··· Given data ···
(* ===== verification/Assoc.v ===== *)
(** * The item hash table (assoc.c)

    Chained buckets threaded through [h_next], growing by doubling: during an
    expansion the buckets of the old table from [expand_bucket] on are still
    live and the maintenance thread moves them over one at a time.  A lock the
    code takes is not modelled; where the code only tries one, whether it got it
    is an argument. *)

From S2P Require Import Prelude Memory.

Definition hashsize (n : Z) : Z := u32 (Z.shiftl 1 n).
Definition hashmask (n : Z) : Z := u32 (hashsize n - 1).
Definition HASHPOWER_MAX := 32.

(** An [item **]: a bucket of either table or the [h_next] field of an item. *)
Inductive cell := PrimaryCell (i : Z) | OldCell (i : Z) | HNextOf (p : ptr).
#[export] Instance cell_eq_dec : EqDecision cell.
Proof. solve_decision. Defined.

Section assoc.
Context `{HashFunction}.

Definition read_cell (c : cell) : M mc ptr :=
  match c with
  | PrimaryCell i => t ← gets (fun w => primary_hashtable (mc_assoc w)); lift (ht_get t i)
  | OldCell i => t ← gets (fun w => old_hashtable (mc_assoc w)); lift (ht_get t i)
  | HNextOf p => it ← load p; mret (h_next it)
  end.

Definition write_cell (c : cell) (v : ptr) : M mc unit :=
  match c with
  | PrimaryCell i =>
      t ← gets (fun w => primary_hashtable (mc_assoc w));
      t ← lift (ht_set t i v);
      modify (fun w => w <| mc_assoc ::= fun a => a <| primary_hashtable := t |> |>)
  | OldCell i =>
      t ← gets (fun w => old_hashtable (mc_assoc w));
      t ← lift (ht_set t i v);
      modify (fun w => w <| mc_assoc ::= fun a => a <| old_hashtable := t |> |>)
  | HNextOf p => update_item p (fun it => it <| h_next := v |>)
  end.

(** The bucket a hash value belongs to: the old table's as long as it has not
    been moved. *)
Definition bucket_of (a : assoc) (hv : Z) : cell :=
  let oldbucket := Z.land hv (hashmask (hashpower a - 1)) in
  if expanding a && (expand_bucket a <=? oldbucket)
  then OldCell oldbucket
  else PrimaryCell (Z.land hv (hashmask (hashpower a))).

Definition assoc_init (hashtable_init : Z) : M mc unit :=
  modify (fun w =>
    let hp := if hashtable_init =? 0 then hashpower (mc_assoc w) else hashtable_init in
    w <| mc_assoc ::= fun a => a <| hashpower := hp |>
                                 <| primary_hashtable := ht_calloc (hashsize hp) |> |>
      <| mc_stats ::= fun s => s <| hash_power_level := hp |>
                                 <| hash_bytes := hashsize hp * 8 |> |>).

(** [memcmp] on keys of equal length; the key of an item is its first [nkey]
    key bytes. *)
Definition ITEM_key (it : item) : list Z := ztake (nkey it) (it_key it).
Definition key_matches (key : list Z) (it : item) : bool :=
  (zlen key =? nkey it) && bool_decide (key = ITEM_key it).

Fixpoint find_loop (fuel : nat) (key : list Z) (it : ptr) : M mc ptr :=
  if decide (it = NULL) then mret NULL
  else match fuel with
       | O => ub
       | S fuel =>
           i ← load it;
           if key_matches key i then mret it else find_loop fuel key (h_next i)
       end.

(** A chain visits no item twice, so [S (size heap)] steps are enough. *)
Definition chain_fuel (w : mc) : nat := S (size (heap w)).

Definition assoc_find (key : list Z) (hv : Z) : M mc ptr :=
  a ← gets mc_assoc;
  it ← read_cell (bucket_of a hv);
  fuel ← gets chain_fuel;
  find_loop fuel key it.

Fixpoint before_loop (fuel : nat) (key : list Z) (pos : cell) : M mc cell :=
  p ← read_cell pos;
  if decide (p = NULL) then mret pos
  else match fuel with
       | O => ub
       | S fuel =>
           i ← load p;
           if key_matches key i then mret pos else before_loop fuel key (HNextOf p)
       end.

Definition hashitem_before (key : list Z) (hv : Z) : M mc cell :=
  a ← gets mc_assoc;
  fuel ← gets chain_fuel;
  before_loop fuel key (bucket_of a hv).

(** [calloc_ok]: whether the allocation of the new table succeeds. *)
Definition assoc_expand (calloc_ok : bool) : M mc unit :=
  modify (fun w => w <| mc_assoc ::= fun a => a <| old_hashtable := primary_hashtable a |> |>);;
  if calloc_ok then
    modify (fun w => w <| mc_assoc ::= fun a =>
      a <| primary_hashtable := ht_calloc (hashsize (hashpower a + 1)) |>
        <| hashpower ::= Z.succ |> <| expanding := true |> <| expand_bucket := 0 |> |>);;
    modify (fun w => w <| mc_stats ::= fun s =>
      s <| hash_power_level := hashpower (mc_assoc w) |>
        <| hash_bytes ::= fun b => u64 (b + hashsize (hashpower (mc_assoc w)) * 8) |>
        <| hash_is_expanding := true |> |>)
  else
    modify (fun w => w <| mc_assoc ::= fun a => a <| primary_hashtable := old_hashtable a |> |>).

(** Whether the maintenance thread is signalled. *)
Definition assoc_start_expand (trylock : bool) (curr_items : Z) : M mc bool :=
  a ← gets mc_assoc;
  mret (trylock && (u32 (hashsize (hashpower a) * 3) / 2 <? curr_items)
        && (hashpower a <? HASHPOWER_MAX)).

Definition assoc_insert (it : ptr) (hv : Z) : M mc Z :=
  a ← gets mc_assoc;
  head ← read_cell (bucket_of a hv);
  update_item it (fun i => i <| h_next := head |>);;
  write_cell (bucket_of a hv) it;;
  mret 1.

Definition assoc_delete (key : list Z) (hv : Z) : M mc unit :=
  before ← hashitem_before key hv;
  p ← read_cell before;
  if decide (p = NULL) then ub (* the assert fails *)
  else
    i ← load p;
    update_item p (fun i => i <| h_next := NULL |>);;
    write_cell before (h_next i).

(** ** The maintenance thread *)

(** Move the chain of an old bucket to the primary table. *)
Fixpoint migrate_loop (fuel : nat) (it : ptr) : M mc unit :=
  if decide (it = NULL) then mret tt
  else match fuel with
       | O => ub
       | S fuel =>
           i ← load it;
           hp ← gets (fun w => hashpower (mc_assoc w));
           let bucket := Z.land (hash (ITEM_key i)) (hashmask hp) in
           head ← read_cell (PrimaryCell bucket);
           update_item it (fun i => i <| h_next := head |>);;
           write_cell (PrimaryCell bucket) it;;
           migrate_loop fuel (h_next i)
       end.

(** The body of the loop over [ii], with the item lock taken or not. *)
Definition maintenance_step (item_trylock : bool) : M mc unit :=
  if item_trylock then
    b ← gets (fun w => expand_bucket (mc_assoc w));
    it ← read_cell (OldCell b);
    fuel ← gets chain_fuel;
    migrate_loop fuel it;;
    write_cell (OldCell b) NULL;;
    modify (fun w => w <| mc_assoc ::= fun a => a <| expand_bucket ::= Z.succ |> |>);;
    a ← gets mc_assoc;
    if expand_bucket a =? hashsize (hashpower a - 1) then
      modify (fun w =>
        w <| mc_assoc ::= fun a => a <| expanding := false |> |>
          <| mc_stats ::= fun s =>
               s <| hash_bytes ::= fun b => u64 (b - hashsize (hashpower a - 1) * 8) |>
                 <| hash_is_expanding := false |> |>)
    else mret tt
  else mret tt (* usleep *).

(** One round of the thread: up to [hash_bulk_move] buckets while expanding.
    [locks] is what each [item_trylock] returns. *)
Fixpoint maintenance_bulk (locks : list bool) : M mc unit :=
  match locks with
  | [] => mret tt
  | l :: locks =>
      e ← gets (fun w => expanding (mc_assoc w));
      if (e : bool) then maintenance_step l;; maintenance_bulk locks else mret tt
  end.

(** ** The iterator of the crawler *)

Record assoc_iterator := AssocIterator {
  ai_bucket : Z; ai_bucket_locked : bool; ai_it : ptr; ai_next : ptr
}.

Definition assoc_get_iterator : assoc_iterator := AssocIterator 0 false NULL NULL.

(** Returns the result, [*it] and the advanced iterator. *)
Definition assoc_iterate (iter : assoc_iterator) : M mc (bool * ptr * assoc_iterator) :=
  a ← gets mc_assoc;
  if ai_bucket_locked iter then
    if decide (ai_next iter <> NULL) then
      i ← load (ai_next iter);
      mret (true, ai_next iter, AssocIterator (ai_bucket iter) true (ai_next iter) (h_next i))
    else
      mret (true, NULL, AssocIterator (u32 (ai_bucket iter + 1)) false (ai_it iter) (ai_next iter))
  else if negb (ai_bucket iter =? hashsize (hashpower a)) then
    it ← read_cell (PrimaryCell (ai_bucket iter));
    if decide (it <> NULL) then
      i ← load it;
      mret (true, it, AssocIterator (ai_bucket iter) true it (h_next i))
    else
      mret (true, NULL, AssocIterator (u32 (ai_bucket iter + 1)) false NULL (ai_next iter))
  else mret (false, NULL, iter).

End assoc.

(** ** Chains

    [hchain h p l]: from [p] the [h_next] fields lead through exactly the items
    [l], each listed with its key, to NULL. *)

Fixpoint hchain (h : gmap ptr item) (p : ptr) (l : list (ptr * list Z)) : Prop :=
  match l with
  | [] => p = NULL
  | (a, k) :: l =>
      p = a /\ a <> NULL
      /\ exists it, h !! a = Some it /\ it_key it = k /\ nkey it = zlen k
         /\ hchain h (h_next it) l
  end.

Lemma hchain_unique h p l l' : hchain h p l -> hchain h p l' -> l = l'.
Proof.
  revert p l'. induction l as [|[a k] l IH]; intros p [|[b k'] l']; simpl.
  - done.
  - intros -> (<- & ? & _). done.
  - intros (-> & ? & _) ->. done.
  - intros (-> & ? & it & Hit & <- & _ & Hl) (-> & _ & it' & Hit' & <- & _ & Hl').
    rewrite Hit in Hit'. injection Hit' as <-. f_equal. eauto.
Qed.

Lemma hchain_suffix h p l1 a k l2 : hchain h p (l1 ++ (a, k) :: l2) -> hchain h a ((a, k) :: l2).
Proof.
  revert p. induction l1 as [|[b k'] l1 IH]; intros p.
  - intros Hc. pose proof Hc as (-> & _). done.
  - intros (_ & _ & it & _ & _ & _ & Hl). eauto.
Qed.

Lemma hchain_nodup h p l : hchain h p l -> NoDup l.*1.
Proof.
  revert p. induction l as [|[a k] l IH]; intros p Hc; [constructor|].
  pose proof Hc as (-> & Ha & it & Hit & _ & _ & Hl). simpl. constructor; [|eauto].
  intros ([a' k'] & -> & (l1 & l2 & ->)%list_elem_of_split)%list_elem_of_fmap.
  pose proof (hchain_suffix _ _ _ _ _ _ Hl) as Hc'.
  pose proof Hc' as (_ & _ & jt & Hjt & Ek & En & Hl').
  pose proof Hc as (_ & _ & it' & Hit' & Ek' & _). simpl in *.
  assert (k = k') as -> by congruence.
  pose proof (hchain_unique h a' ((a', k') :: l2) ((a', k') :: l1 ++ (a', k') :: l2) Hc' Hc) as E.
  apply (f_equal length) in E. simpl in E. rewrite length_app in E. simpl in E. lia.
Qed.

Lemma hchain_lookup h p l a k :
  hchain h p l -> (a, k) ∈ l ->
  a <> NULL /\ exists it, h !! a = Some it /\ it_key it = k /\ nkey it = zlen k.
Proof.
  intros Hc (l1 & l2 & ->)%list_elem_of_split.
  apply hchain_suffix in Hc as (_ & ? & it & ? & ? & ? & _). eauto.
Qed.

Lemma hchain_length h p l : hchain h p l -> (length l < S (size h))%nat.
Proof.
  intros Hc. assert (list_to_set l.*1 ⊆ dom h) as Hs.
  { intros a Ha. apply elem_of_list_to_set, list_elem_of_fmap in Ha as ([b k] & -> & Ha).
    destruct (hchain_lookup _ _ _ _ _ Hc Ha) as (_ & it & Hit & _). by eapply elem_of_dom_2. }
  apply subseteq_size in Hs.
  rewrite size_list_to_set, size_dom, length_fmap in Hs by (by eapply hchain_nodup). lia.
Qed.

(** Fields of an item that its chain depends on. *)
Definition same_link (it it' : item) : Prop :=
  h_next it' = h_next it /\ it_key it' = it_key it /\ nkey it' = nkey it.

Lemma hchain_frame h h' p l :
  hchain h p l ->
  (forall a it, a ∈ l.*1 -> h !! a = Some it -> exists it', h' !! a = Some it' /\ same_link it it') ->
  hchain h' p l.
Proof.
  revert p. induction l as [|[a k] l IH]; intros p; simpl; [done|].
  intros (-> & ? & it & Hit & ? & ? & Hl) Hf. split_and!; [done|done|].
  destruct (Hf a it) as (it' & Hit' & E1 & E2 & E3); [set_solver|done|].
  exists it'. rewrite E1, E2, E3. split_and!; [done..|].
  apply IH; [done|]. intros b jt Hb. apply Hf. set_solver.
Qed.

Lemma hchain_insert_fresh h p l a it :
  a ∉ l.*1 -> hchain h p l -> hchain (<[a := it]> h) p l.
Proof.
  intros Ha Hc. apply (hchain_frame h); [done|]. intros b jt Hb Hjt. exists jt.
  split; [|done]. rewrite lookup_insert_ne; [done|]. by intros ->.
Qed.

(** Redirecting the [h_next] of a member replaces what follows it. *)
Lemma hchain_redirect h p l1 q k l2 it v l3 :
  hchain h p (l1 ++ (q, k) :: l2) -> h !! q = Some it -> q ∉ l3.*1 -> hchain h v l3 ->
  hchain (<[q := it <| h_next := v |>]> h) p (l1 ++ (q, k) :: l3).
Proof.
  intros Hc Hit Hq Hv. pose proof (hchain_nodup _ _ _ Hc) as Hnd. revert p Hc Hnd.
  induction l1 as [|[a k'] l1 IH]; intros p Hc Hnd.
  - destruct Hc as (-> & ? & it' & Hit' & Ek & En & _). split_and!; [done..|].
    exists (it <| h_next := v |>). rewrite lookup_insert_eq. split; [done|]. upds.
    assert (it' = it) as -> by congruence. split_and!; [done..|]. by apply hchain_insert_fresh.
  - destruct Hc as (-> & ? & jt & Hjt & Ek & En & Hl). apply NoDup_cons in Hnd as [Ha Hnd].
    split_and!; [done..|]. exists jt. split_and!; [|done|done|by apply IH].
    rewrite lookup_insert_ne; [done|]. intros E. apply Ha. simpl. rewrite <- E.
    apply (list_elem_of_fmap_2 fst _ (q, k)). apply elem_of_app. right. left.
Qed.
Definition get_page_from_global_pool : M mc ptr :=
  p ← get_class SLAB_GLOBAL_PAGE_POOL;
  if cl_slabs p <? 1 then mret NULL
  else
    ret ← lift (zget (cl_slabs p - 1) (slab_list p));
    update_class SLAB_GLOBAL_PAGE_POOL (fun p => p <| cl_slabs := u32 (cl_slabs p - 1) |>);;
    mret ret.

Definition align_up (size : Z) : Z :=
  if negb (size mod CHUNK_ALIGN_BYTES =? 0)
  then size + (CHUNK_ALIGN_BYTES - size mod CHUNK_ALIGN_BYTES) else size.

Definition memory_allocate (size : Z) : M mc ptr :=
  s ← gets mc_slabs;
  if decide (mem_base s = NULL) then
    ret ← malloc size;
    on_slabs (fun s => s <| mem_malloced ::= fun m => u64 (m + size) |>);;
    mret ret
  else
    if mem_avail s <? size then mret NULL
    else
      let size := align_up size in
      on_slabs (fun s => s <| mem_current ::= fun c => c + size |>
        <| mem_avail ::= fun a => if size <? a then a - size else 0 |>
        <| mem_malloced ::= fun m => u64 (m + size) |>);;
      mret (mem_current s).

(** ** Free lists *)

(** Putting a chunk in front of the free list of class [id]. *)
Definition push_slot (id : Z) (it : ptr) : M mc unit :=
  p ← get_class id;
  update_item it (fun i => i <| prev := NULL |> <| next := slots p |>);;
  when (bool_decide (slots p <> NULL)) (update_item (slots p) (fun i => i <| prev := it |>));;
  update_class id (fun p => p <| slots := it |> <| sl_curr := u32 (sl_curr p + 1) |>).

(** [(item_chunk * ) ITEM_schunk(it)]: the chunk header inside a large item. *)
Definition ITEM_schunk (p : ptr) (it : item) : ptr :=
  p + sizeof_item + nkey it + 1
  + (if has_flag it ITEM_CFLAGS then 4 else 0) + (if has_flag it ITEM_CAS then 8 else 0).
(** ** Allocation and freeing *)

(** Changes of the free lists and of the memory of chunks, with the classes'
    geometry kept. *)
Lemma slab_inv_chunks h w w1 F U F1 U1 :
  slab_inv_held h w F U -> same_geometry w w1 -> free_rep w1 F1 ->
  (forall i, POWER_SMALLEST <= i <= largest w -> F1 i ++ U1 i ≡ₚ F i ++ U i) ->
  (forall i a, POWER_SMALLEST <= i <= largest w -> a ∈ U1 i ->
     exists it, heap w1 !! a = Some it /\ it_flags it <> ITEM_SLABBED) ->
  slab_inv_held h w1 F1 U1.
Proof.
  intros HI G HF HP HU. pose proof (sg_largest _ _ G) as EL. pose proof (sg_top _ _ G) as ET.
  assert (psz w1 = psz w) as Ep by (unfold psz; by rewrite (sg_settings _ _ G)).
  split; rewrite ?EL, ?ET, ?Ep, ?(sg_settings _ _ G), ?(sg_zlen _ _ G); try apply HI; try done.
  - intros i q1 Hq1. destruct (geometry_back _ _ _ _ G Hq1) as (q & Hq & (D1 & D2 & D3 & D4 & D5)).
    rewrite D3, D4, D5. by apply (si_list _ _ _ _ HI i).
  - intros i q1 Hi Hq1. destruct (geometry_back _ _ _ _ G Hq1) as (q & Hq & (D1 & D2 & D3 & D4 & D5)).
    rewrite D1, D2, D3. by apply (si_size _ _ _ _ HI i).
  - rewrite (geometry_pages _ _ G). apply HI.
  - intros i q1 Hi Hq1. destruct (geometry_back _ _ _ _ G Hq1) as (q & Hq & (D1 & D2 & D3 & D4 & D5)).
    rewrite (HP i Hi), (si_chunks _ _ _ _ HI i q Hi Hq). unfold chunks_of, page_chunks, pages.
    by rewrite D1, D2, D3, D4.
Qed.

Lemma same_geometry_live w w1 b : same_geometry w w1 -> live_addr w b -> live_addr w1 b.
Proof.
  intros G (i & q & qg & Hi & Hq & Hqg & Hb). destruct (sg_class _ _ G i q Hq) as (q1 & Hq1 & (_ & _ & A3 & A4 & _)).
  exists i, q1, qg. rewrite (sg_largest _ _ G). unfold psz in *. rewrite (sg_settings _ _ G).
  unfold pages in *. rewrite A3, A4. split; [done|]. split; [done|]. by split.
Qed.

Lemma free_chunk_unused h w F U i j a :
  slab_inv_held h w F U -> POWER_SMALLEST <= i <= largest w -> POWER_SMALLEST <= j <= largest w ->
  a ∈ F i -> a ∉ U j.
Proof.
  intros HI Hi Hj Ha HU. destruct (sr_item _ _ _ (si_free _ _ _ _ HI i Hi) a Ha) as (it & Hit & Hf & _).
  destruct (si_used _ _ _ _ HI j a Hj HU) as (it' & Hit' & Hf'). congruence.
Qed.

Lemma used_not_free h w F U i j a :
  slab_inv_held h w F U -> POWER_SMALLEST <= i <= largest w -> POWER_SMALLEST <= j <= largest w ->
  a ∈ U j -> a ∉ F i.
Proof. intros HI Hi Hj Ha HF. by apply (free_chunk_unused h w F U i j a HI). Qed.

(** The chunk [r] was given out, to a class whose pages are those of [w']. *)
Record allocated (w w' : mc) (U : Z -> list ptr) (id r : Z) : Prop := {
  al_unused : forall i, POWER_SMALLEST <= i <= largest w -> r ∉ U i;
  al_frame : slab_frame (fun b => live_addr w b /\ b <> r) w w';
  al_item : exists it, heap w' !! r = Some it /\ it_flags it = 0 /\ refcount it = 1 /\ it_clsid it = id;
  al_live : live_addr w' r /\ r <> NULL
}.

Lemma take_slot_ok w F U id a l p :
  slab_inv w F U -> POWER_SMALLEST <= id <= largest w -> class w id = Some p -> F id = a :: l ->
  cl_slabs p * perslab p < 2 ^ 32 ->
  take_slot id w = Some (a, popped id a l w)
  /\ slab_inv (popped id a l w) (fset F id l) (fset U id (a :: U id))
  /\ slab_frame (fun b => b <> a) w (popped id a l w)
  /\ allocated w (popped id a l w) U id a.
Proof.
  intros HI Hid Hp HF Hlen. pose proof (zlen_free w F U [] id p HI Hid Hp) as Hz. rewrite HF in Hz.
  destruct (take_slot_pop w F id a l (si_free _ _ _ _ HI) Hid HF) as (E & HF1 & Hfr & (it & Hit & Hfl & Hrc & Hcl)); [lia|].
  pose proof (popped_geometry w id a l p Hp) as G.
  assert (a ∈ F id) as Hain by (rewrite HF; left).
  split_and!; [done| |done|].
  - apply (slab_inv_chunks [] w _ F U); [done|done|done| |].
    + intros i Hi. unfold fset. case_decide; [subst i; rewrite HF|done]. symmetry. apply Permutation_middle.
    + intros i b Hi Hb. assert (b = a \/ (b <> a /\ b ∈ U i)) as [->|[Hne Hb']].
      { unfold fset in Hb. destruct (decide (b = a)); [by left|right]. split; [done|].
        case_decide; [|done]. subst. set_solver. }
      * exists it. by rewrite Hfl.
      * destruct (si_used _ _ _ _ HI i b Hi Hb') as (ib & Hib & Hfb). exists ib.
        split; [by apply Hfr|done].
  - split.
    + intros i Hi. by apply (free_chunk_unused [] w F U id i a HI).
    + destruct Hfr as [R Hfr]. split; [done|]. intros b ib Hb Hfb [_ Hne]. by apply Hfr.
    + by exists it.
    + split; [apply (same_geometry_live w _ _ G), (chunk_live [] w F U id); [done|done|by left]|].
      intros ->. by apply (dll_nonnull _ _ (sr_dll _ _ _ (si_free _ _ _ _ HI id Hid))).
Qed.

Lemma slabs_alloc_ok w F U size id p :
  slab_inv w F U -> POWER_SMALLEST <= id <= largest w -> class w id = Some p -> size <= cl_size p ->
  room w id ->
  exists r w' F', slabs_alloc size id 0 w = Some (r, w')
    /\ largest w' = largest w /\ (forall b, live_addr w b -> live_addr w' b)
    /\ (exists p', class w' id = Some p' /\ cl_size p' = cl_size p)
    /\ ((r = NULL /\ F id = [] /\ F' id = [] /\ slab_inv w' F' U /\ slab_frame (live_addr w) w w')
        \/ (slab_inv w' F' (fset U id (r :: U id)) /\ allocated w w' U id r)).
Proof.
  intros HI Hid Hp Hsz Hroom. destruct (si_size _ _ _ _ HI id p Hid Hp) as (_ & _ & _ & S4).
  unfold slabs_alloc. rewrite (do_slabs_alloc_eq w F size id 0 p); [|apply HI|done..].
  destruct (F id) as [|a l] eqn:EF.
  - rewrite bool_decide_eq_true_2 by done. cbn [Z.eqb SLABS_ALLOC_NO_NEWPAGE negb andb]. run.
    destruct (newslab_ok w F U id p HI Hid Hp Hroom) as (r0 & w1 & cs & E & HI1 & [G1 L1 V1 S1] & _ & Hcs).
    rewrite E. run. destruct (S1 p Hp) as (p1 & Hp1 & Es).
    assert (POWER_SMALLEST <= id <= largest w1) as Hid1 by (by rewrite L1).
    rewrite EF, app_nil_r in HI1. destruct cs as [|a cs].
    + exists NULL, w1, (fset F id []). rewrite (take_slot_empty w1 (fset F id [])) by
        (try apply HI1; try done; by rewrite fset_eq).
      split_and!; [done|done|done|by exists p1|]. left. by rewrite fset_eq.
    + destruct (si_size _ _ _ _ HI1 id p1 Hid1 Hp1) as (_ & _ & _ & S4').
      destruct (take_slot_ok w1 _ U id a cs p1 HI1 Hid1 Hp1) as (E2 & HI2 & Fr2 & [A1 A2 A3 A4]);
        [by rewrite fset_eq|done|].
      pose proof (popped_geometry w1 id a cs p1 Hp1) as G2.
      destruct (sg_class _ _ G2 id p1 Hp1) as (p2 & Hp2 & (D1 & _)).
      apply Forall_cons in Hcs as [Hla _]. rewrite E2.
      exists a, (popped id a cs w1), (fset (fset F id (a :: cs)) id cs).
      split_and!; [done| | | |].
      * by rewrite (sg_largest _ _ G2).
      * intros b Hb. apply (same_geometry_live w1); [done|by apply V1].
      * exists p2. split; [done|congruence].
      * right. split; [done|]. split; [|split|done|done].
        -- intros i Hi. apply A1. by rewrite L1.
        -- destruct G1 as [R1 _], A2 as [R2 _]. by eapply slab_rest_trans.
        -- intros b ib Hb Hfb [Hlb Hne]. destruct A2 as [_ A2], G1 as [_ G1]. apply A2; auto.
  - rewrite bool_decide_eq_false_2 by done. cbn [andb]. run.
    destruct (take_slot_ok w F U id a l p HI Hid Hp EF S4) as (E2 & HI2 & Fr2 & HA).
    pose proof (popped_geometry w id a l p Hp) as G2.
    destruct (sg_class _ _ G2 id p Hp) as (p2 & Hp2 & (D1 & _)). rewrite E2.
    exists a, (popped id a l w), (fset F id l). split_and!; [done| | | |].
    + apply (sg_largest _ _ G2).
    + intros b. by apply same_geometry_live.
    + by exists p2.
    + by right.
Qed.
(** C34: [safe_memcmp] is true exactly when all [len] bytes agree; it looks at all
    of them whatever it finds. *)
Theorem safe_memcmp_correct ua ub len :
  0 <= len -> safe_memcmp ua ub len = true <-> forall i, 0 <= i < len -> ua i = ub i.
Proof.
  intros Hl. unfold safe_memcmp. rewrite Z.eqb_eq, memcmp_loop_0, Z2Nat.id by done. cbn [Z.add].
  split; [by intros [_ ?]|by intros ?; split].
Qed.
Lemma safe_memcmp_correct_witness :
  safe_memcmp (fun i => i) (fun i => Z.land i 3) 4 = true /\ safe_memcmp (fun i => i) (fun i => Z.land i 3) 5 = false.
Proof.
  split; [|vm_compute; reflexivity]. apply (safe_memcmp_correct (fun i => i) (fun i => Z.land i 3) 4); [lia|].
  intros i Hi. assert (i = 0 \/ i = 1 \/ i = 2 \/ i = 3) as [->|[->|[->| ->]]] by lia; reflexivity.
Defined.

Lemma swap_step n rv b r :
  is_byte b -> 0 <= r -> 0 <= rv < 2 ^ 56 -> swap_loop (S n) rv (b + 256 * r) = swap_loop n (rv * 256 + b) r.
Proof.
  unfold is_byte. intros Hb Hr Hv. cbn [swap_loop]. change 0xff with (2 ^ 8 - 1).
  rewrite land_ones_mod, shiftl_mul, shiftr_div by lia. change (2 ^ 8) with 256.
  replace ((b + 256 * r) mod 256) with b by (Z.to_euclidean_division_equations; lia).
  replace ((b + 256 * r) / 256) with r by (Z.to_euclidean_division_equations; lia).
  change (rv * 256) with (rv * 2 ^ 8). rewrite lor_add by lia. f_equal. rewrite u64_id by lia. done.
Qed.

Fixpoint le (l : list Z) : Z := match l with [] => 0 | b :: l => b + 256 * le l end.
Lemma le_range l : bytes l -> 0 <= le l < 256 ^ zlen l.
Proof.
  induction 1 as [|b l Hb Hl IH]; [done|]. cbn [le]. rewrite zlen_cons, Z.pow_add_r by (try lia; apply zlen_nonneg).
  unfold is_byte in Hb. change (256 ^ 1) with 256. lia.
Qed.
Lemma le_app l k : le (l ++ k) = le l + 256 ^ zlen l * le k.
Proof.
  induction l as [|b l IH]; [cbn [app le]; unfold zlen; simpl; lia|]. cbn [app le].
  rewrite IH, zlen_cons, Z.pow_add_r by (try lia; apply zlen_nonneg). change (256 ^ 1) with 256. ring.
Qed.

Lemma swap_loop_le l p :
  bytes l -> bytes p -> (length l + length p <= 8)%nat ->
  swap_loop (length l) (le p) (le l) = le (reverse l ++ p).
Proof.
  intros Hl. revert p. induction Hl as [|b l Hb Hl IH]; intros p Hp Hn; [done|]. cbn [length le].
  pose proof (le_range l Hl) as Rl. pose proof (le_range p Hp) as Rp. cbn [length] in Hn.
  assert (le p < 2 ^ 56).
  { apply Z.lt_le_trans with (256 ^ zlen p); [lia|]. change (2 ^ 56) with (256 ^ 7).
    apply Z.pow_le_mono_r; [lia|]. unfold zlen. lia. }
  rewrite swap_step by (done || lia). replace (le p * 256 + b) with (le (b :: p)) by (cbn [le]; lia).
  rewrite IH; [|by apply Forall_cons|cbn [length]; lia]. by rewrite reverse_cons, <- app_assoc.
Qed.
···
# [Work task]
Return, word for word, the lines of the data above from the line with "by exists it." through the line with "Lemma slabs_alloc_ok w", inclusive.

# [Result below]
    + by exists it.
    + split; [apply (same_geometry_live w _ _ G), (chunk_live [] w F U id); [done|done|by left]|].
      intros ->. by apply (dll_nonnull _ _ (sr_dll _ _ _ (si_free _ _ _ _ HI id Hid))).
Qed.

Lemma slabs_alloc_ok w F U size id p :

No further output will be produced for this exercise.